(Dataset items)
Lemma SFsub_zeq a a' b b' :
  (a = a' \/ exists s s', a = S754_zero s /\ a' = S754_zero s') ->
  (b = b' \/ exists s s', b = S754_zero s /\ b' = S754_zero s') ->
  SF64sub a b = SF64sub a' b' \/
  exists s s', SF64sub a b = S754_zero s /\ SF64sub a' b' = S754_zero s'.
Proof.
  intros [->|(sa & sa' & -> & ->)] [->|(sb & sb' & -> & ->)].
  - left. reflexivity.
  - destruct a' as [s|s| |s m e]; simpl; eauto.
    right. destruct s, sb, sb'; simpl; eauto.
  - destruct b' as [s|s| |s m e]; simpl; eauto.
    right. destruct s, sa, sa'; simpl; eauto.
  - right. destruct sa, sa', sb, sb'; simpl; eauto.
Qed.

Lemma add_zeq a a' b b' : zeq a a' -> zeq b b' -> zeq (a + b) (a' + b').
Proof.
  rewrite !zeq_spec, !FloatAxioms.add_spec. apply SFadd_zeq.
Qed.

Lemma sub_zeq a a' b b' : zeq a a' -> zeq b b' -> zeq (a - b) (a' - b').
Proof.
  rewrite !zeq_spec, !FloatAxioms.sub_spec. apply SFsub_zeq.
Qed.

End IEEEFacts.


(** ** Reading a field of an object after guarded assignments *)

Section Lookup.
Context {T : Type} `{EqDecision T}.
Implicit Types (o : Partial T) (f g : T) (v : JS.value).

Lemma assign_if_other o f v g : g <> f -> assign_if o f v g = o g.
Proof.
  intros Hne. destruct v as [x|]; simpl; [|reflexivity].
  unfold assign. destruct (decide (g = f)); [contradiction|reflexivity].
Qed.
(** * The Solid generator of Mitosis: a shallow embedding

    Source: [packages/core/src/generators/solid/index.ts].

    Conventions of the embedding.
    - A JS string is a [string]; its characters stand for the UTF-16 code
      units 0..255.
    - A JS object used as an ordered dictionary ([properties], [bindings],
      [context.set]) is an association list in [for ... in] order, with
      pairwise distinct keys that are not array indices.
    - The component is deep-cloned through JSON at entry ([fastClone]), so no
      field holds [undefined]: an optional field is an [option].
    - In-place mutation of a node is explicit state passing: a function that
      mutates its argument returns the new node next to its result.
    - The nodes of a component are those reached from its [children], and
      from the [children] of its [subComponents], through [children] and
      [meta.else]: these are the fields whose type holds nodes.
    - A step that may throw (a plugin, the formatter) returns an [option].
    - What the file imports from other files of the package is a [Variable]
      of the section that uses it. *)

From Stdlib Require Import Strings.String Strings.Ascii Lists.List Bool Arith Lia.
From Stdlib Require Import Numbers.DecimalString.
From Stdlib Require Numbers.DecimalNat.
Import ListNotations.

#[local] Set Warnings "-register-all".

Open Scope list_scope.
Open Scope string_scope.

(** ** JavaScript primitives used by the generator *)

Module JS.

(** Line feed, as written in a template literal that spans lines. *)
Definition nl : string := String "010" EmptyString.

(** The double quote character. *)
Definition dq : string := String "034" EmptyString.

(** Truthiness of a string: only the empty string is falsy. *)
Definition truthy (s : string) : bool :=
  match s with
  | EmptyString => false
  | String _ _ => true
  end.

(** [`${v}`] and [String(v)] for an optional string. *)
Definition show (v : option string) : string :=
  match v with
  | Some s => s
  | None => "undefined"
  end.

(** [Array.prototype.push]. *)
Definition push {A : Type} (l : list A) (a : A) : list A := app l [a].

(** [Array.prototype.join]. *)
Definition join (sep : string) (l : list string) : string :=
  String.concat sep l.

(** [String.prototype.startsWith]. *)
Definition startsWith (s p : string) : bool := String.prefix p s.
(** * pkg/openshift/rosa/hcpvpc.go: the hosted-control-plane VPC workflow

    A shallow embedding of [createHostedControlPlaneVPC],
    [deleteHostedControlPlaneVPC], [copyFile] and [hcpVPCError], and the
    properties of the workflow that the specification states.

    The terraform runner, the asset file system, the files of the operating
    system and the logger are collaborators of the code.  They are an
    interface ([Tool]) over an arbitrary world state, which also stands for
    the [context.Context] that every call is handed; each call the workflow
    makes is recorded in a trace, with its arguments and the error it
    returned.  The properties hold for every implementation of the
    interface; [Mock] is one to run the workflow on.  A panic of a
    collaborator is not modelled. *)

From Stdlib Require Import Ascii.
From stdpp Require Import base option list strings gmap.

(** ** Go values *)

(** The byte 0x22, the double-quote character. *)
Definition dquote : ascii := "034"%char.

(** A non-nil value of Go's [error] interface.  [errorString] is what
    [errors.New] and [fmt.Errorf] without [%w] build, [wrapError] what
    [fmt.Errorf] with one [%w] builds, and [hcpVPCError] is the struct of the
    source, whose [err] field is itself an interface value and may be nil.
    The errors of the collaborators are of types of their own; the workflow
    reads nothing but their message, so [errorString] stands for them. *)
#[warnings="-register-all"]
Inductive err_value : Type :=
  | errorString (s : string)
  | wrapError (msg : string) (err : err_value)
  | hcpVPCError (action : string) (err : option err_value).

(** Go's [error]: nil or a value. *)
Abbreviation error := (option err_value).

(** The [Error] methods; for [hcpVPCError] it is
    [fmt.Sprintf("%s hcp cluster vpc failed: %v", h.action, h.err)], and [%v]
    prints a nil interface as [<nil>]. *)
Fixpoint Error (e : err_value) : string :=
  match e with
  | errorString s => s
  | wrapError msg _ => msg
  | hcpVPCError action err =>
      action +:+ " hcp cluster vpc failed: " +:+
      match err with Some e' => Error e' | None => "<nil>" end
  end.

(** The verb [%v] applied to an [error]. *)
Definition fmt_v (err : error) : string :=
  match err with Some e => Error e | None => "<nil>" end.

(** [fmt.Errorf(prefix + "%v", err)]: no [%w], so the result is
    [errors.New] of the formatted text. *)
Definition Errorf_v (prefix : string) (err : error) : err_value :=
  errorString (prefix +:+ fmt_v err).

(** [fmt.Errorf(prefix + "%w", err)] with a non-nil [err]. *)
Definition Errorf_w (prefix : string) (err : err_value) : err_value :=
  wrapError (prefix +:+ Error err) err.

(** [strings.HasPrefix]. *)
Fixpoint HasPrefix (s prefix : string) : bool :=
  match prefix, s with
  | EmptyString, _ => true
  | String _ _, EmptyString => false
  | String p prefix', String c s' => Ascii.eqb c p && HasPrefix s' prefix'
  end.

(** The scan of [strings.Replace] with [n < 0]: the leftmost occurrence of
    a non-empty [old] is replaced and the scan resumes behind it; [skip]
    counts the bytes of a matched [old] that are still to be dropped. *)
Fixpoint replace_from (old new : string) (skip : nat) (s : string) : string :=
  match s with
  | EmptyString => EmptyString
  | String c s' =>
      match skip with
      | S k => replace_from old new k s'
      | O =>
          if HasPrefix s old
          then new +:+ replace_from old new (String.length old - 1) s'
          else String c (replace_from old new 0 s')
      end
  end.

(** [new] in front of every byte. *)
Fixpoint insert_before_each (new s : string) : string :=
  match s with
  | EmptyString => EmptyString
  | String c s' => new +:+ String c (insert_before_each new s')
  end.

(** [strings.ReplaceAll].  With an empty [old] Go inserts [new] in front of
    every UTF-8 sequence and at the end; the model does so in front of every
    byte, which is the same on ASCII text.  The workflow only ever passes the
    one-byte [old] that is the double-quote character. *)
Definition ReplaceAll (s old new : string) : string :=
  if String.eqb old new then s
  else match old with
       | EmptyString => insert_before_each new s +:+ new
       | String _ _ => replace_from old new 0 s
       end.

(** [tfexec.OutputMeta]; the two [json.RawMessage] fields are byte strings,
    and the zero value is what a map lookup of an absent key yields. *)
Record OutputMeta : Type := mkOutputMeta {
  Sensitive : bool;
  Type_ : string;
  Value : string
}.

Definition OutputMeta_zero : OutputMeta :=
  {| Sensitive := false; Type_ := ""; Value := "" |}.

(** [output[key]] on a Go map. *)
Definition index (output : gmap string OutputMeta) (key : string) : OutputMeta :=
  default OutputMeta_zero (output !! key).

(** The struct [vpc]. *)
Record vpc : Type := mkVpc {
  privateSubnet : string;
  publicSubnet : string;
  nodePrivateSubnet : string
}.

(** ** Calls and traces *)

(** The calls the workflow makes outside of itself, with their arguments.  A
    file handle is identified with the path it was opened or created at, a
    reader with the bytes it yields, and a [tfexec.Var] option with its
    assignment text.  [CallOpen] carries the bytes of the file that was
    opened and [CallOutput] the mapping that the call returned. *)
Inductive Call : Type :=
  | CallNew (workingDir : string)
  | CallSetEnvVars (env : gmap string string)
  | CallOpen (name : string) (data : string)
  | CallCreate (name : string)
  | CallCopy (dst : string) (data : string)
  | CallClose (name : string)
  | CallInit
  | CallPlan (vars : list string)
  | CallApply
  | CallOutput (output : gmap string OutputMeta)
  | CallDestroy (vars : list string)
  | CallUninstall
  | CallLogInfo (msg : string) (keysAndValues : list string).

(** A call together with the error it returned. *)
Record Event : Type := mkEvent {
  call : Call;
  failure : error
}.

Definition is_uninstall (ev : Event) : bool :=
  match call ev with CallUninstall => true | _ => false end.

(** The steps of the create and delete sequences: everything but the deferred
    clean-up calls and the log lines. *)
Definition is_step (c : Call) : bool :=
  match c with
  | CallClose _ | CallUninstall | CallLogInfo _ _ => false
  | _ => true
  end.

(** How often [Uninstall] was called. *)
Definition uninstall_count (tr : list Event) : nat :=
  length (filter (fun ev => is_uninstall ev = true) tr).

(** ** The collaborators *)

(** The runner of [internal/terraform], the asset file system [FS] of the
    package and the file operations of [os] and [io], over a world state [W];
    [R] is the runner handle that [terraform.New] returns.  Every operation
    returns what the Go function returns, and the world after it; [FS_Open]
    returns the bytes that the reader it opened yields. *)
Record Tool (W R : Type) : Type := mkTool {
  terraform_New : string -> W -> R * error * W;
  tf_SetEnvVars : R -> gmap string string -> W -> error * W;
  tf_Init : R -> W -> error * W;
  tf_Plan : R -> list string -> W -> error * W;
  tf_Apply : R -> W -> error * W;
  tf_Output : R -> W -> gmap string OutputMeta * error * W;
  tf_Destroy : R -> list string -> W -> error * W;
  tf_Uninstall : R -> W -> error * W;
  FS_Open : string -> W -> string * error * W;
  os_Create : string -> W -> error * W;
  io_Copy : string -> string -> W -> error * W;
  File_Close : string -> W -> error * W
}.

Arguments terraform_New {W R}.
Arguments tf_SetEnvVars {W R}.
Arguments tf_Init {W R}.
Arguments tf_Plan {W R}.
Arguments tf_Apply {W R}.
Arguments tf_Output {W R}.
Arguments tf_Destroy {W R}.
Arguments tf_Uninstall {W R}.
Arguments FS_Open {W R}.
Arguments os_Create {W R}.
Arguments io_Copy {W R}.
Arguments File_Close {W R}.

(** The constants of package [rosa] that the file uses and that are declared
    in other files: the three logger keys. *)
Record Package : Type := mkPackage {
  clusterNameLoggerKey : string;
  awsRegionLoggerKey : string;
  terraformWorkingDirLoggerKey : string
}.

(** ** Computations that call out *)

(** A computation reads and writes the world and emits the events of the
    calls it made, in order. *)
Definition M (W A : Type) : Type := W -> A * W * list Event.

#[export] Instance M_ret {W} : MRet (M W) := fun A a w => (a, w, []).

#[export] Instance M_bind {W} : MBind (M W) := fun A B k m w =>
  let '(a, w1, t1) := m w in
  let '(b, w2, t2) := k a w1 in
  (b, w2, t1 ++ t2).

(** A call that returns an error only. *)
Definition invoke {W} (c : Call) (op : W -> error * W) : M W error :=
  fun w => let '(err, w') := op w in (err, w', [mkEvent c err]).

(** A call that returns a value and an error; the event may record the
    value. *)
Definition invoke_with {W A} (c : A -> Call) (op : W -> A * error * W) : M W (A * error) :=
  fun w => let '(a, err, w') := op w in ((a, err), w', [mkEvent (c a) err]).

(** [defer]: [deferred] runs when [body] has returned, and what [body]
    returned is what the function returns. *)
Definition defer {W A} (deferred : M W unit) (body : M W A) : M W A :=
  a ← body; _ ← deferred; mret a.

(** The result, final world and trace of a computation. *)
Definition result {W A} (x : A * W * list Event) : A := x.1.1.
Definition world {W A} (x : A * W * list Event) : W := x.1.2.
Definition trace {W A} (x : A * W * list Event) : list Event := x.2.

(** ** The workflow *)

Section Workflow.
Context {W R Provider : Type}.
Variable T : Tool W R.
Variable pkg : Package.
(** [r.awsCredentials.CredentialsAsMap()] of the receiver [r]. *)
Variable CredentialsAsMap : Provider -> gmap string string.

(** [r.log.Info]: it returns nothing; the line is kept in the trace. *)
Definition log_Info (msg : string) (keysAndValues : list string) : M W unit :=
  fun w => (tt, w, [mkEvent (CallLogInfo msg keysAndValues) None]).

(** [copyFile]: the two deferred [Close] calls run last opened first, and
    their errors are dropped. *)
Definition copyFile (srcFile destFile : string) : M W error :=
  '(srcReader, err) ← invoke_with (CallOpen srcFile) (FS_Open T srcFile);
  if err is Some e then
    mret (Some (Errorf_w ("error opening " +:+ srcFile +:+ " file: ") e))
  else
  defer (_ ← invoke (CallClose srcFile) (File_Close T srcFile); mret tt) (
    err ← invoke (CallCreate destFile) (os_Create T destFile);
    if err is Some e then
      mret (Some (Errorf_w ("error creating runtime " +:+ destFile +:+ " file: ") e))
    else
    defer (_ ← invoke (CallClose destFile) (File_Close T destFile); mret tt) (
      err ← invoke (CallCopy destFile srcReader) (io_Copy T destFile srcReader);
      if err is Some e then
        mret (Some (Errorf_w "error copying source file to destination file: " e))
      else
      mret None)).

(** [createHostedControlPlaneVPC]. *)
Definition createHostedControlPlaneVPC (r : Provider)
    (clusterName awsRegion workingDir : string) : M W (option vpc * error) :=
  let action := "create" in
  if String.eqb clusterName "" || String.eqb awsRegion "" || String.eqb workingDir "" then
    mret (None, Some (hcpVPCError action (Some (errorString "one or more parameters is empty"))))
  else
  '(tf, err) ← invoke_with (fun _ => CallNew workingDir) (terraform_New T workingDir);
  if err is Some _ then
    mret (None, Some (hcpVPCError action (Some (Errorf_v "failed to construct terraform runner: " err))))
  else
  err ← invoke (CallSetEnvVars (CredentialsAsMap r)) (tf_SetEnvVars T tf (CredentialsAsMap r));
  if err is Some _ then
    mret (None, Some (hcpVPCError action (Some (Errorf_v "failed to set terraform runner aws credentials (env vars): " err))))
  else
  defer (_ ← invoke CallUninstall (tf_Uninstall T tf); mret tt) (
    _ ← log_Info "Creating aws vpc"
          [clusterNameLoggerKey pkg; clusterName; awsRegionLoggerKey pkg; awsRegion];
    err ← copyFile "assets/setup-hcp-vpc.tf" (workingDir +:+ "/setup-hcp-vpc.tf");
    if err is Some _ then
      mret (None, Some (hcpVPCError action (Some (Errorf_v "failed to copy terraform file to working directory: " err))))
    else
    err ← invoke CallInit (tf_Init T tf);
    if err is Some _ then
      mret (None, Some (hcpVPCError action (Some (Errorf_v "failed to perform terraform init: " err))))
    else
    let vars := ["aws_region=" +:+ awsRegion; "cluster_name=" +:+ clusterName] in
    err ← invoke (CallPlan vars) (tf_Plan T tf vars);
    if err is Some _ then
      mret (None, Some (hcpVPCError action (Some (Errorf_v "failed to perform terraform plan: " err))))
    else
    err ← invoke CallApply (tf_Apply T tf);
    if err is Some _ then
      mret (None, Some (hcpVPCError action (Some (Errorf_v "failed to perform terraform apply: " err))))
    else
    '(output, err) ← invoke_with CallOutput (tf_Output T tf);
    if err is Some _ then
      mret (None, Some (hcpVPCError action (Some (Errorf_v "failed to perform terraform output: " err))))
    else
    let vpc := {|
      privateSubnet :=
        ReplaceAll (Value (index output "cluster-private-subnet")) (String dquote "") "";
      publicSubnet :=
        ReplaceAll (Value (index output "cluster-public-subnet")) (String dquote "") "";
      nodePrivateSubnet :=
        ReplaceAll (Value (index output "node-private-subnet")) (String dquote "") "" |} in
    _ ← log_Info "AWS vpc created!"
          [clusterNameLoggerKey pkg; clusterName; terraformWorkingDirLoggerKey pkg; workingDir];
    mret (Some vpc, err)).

§ THE PROBLEM
The answer is the records above restated word for word from their opening line through the line that holds "from the [children]", both included, and nothing else.

§ ANSWER TO THIS EXERCISE
Lemma SFsub_zeq a a' b b' :
  (a = a' \/ exists s s', a = S754_zero s /\ a' = S754_zero s') ->
  (b = b' \/ exists s s', b = S754_zero s /\ b' = S754_zero s') ->
  SF64sub a b = SF64sub a' b' \/
  exists s s', SF64sub a b = S754_zero s /\ SF64sub a' b' = S754_zero s'.
Proof.
  intros [->|(sa & sa' & -> & ->)] [->|(sb & sb' & -> & ->)].
  - left. reflexivity.
  - destruct a' as [s|s| |s m e]; simpl; eauto.
    right. destruct s, sb, sb'; simpl; eauto.
  - destruct b' as [s|s| |s m e]; simpl; eauto.
    right. destruct s, sa, sa'; simpl; eauto.
  - right. destruct sa, sa', sb, sb'; simpl; eauto.
Qed.

Lemma add_zeq a a' b b' : zeq a a' -> zeq b b' -> zeq (a + b) (a' + b').
Proof.
  rewrite !zeq_spec, !FloatAxioms.add_spec. apply SFadd_zeq.
Qed.

Lemma sub_zeq a a' b b' : zeq a a' -> zeq b b' -> zeq (a - b) (a' - b').
Proof.
  rewrite !zeq_spec, !FloatAxioms.sub_spec. apply SFsub_zeq.
Qed.

End IEEEFacts.


(** ** Reading a field of an object after guarded assignments *)

Section Lookup.
Context {T : Type} `{EqDecision T}.
Implicit Types (o : Partial T) (f g : T) (v : JS.value).

Lemma assign_if_other o f v g : g <> f -> assign_if o f v g = o g.
Proof.
  intros Hne. destruct v as [x|]; simpl; [|reflexivity].
  unfold assign. destruct (decide (g = f)); [contradiction|reflexivity].
Qed.
(** * The Solid generator of Mitosis: a shallow embedding

    Source: [packages/core/src/generators/solid/index.ts].

    Conventions of the embedding.
    - A JS string is a [string]; its characters stand for the UTF-16 code
      units 0..255.
    - A JS object used as an ordered dictionary ([properties], [bindings],
      [context.set]) is an association list in [for ... in] order, with
      pairwise distinct keys that are not array indices.
    - The component is deep-cloned through JSON at entry ([fastClone]), so no
      field holds [undefined]: an optional field is an [option].
    - In-place mutation of a node is explicit state passing: a function that
      mutates its argument returns the new node next to its result.
    - The nodes of a component are those reached from its [children], and
      from the [children] of its [subComponents], through [children] and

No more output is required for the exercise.